### Your objective
Report all lines in the records that hold the string "negb".

### Data to use
Lemma unassign_Ok taskId st' :
    unassignTask taskId st = Ok st' →
    ∃ i task,
      tasks st !! i = Some task ∧ task_id task = taskId ∧
      ((assignedTo task = None ∧ st' = st) ∨
       (assignedTo task ≠ None ∧
        st' = with_tasks (<[i := set_assignedTo None task]> (tasks st))
                (with_workers (creditPrevious st task) st))).
  Proof using Hcon.
    unfold unassignTask.
    destruct (findTask st taskId) as [[i task]|] eqn:Hf; [|done].
    apply findTask_Some in Hf as [Hi Hid].
    assert (task ∈ tasks st) as Ht by by eapply list_elem_of_lookup_2.
    destruct (assignedTo task) as [wid|] eqn:Ha.
    - rewrite (owner_truthy st Hcon task wid) by done. intros [= <-].
      exists i, task. split_and!; [done..|]. right. by rewrite Ha.
    - simpl. intros [= <-]. exists i, task. split_and!; [done..|]. by left.
  Qed.

Lemma unassign_consistent taskId st' :
    unassignTask taskId st = Ok st' → consistent st'.
  Proof using Hcon.
    intros (i & task & Hi & Hid & [[_ ->]|[Ha ->]])%unassign_Ok; [done|].
    assert (task ∈ tasks st) as Ht by by eapply list_elem_of_lookup_2.
    apply consistent_update;
      [done|apply creditPrevious_ids|by eapply insert_task_ids|].
    intros u wid [->|Hu]%elem_of_insert_task Hu'; [done|].
    by eapply (con_owner _ Hcon).
  Qed.

Lemma complete_Ok taskId st' :
    completeTask taskId st = Ok st' →
    ∃ i task,
      tasks st !! i = Some task ∧ task_id task = taskId ∧
      st' = with_tasks (<[i := set_completed true task]> (tasks st)) st.
  Proof.
    unfold completeTask.
    destruct (findTask st taskId) as [[i task]|] eqn:Hf; [|done].
    apply findTask_Some in Hf as [Hi Hid]. intros [= <-]. by exists i, task.
  Qed.

Lemma complete_consistent taskId st' :
    completeTask taskId st = Ok st' → consistent st'.
  Proof using Hcon.
    intros (i & task & Hi & Hid & ->)%complete_Ok.
    rewrite <-(with_workers_same st) at 2.
    apply consistent_update; [done|done|by eapply insert_task_ids|].
    intros u wid [->|Hu]%elem_of_insert_task Hu'.
    - apply (con_owner _ Hcon task); [by eapply list_elem_of_lookup_2 | exact Hu'].
    - by eapply (con_owner _ Hcon).
  Qed.
End engine.

(** ** Registry and task store operations keep the store well formed *)

Lemma addWorker_fresh st :
  issued st → workerIdOf (nextWorkerId st) ∉ worker_id <$> workers st.
Proof.
  intros Hiss Hin. apply (iss_workers _ Hiss) in Hin as (n & Hlt & Heq).
  apply workerIdOf_inj in Heq. lia.
Qed.

Lemma addTask_fresh st :
  issued st → taskIdOf (nextTaskId st) ∉ task_id <$> tasks st.
Proof.
  intros Hiss Hin. apply (iss_tasks _ Hiss) in Hin as (n & Hlt & Heq).
  apply taskIdOf_inj in Heq. lia.
Qed.

Lemma addWorker_wf name st : wf st → wf (addWorker name st).2.
Proof.
  intros [Hcon Hiss]. pose proof (addWorker_fresh st Hiss) as Hfresh.
  set (newId := workerIdOf (nextWorkerId st)) in *.
  split; split; simpl; rewrite ?fmap_app; simpl; fold newId.
  - intros id j. destruct (decide (id = newId)) as [->|Hne].
    + rewrite lookup_insert_eq. split.
      * intros [= <-]. rewrite <-(length_fmap worker_id). by apply list_lookup_middle.
      * intros Hj. apply lookup_app_Some in Hj as [Hj|[Hge Hj]].
        -- destruct Hfresh. by eapply list_elem_of_lookup_2.
        -- rewrite length_fmap in Hge, Hj.
           apply list_lookup_singleton_Some in Hj as [? _]. f_equal. lia.
    + rewrite lookup_insert_ne by done. rewrite (con_map _ Hcon). split.
      * apply lookup_app_l_Some.
      * intros Hj. apply lookup_app_Some in Hj as [Hj|[_ Hj]]; [done|].
        apply list_lookup_singleton_Some in Hj as [_ ?]. congruence.
  - intros id [Hin|Hin]%elem_of_app.
    + by apply (con_worker_ids _ Hcon).
    + apply list_elem_of_singleton in Hin as ->. apply workerIdOf_nonempty.
  - apply (con_task_ids _ Hcon).
  - intros t wid Ht Ha. apply elem_of_app. left. by eapply (con_owner _ Hcon).
  - intros id [Hin|Hin]%elem_of_app.
    + apply (iss_workers _ Hiss) in Hin as (n & Hlt & ->). exists n. split; [lia|done].
    + apply list_elem_of_singleton in Hin as ->. exists (nextWorkerId st).
      split; [lia|done].
  - apply (iss_tasks _ Hiss).
Qed.

Lemma addTask_wf desc p estimate dl now st task st' :
  wf st → addTask desc p estimate dl now st = Ok (task, st') → wf st'.
Proof.
  intros [Hcon Hiss] [= <- <-]. pose proof (addTask_fresh st Hiss) as Hfresh.
  set (newId := taskIdOf (nextTaskId st)) in *.
  split; split; simpl; rewrite ?fmap_app; simpl; fold newId.
  - apply (con_map _ Hcon).
  - apply (con_worker_ids _ Hcon).
  - apply NoDup_app. split_and!.
    + apply (con_task_ids _ Hcon).
    + intros id Hin ->%list_elem_of_singleton. done.
    + apply NoDup_singleton.
  - intros t wid [Hin|Hin]%elem_of_app Ha.
    + by eapply (con_owner _ Hcon).
    + apply list_elem_of_singleton in Hin as ->. done.
  - apply (iss_workers _ Hiss).
  - intros id [Hin|Hin]%elem_of_app.
    + apply (iss_tasks _ Hiss) in Hin as (n & Hlt & ->). exists n. split; [lia|done].
    + apply list_elem_of_singleton in Hin as ->. exists (nextTaskId st).
      split; [lia|done].
Qed.

Lemma elem_of_alter_worker (f : Worker → Worker) j (ws : list Worker) w' :
  w' ∈ alter f j ws → w' ∈ ws ∨ ∃ w, w ∈ ws ∧ w' = f w.
Proof.
  intros [k Hk]%list_elem_of_lookup. destruct (decide (j = k)) as [->|Hne].
  - rewrite list_lookup_alter_eq in Hk. destruct (ws !! k) as [w|] eqn:Hw; [|done].
    right. exists w. split; [by eapply list_elem_of_lookup_2|]. by simplify_eq/=.
  - rewrite list_lookup_alter_ne in Hk by done. left. by eapply list_elem_of_lookup_2.
Qed.

Lemma with_tasks_same st : with_tasks (tasks st) st = st.
Proof. by destruct st. Qed.

Lemma updateWorkerAvailability_consistent id b st st' :
  consistent st → updateWorkerAvailability id b st = Ok st' → consistent st'.
Proof.
  intros Hcon. unfold updateWorkerAvailability.
  destruct (workerMap_get st id) as [[j w]|]; [|done]. intros [= <-].
  rewrite <-(with_tasks_same (with_workers _ st)). simpl.
  apply consistent_update; [done|by apply fmap_alter_same|done|apply (con_owner _ Hcon)].
Qed.

Lemma updateWorkerAvailability_ids id b st st' :
  updateWorkerAvailability id b st = Ok st' →
  worker_id <$> workers st' = worker_id <$> workers st ∧ tasks st' = tasks st
  ∧ nextWorkerId st' = nextWorkerId st ∧ nextTaskId st' = nextTaskId st.
Proof.
  unfold updateWorkerAvailability.
  destruct (workerMap_get st id) as [[j w]|]; [|done]. intros [= <-]. simpl.
  split_and!; [|done..]. by apply fmap_alter_same.
Qed.

(** The engine mutators leave ids and counters alone. *)
Lemma issued_same_ids st st' :
  issued st →
  worker_id <$> workers st' = worker_id <$> workers st →
  task_id <$> tasks st' = task_id <$> tasks st →
  nextWorkerId st' = nextWorkerId st → nextTaskId st' = nextTaskId st →
  issued st'.
Proof.
  intros [Hw Ht] Hws Hts Hnw Hnt. split.
  - rewrite Hws, Hnw. apply Hw.
  - rewrite Hts, Hnt. apply Ht.
Qed.

Lemma step_wf o st : wf st → wf (step o st).
Proof.
  intros Hwf. pose proof Hwf as [Hcon Hiss].
  destruct o as [name|id b|desc p estimate dl now|taskId workerId|taskId|taskId]; simpl.
  - by apply addWorker_wf.
  - destruct (updateWorkerAvailability id b st) as [st'|] eqn:Hop; [|done]. simpl.
    split; [by eapply updateWorkerAvailability_consistent|].
    apply updateWorkerAvailability_ids in Hop as (? & Hts & ? & ?).
    apply (issued_same_ids st); [done..|by rewrite Hts|done|done].
  - destruct (addTask desc p estimate dl now st) as [[task st']|] eqn:Hop; [|done].
    by eapply addTask_wf.
  - destruct (assignTaskToWorker taskId workerId st) as [st'|] eqn:Hop; [|done]. simpl.
    split; [by eapply assign_consistent|].
    apply (assign_Ok st Hcon) in Hop
      as (i & task & j & worker & Hi & Hid & _ & _ & _ & _ & ->).
    apply issued_update; [done| |by eapply insert_task_ids].
    rewrite fmap_alter_same by done. apply creditPrevious_ids.
  - destruct (unassignTask taskId st) as [st'|] eqn:Hop; [|done]. simpl.
    split; [by eapply unassign_consistent|].
    apply (unassign_Ok st Hcon) in Hop as (i & task & Hi & Hid & [[_ ->]|[_ ->]]);
      [done|].
    apply issued_update; [done|apply creditPrevious_ids|by eapply insert_task_ids].
  - destruct (completeTask taskId st) as [st'|] eqn:Hop; [|done]. simpl.
    split; [by eapply complete_consistent|].
    apply complete_Ok in Hop as (i & task & Hi & Hid & ->).
    rewrite <-(with_workers_same st) at 2.
    apply issued_update; [done|done|by eapply insert_task_ids].
Qed.

Lemma initialState_wf : wf initialState.
Proof.
  split; split; simpl.
  - intros id j. rewrite lookup_empty. split; [done|]. by rewrite lookup_nil.
  - intros id Hin. by apply elem_of_nil in Hin.
  - apply NoDup_nil_2.
  - intros t wid Hin. by apply elem_of_nil in Hin.
  - intros id Hin. by apply elem_of_nil in Hin.
  - intros id Hin. by apply elem_of_nil in Hin.
Qed.

Lemma run_snoc ops o st : run (ops ++ [o]) st = step o (run ops st).
Proof. unfold run. by rewrite foldl_app. Qed.

Lemma run_wf ops st : wf st → wf (run ops st).
Proof.
  intros Hwf. induction ops as [|o ops IH] using rev_ind; [done|].
  rewrite run_snoc. by apply step_wf.
Qed.

(** Every store built from the empty one by the module's operations. *)
Lemma reachable_wf ops : wf (run ops initialState).
Proof. apply run_wf, initialState_wf. Qed.

(** ** Evaluation on the records of a consistent store *)

Lemma assign_eval st i t j w :
  consistent st → tasks st !! i = Some t → workers st !! j = Some w →
  assignTaskToWorker (task_id t) (worker_id w) st
  = if negb (availability w) then Throw (WorkerNotAvailable (worker_name w))
    else if MAX_WORK_HOURS_PER_DAY <? totalAssignedHours w + timeEstimate t
    then Throw (WouldExceedMaximumHours (worker_name w))
    else Ok (with_tasks (<[i := set_assignedTo (Some (worker_id w)) t]> (tasks st))
               (with_workers
                  (alter (add_hours (timeEstimate t)) j (creditPrevious st t)) st)).
Proof.
  intros Hcon Hi Hj. unfold assignTaskToWorker.
  by rewrite (findTask_lookup st Hcon i t Hi), (workerMap_get_lookup st Hcon j w Hj).
Qed.

Lemma complete_eval st i t :
  consistent st → tasks st !! i = Some t →
  completeTask (task_id t) st
  = Ok (with_tasks (<[i := set_completed true t]> (tasks st)) st).
Proof.
  intros Hcon Hi. unfold completeTask. by rewrite (findTask_lookup st Hcon i t Hi).
Qed.

(** A worker's record after a successful assignment of [t] to [b]. *)
Lemma assign_getWorkerById st t b st' w :
  consistent st → t ∈ tasks st → b ∈ workers st → w ∈ workers st →
  assignTaskToWorker (task_id t) (worker_id b) st = Ok st' →
  getWorkerById st' (worker_id w) = Some (afterAssign t (worker_id b) w).
Proof.
  intros Hcon [i Hi]%list_elem_of_lookup [j Hj]%list_elem_of_lookup
         [k Hk]%list_elem_of_lookup.
  rewrite (assign_eval st i t j b) by done.
  destruct (negb _); [done|]. destruct (_ <? _); [done|]. intros [= <-].
  unfold getWorkerById, workerMap_get; simpl.
  rewrite (workerMap_lookup st Hcon k w Hk).
  rewrite (assign_workers_lookup st Hcon t j b k w); [done|..|done|done].
  by eapply list_elem_of_lookup_2.
Qed.

(** ** Half hours bound to a worker *)

Lemma assignedUnits_cons wid t ts :
  assignedUnits wid (t :: ts) = (unitsFor wid t + assignedUnits wid ts)%nat.
Proof.
  unfold assignedUnits, unitsFor. rewrite filter_cons.
  by destruct (decide (assignedTo t = Some wid)).
Qed.

Lemma assignedUnits_app wid ts1 ts2 :
  assignedUnits wid (ts1 ++ ts2)
  = (assignedUnits wid ts1 + assignedUnits wid ts2)%nat.
Proof.
  induction ts1 as [|t ts1 IH]; [done|].
  change ((t :: ts1) ++ ts2) with (t :: (ts1 ++ ts2)).
  rewrite !assignedUnits_cons, IH. lia.
Qed.

Lemma assignedUnits_insert wid ts i t t' :
  ts !! i = Some t →
  (assignedUnits wid (<[i := t']> ts) + unitsFor wid t
   = assignedUnits wid ts + unitsFor wid t')%nat.
Proof.
  revert i. induction ts as [|u ts IH]; intros [|i] Hi; simplify_eq/=.
  - rewrite !assignedUnits_cons. lia.
  - rewrite !assignedUnits_cons. specialize (IH i Hi). lia.
Qed.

### Result for this task
  = if negb (availability w) then Throw (WorkerNotAvailable (worker_name w))
  destruct (negb _); [done|]. destruct (_ <? _); [done|]. intros [= <-].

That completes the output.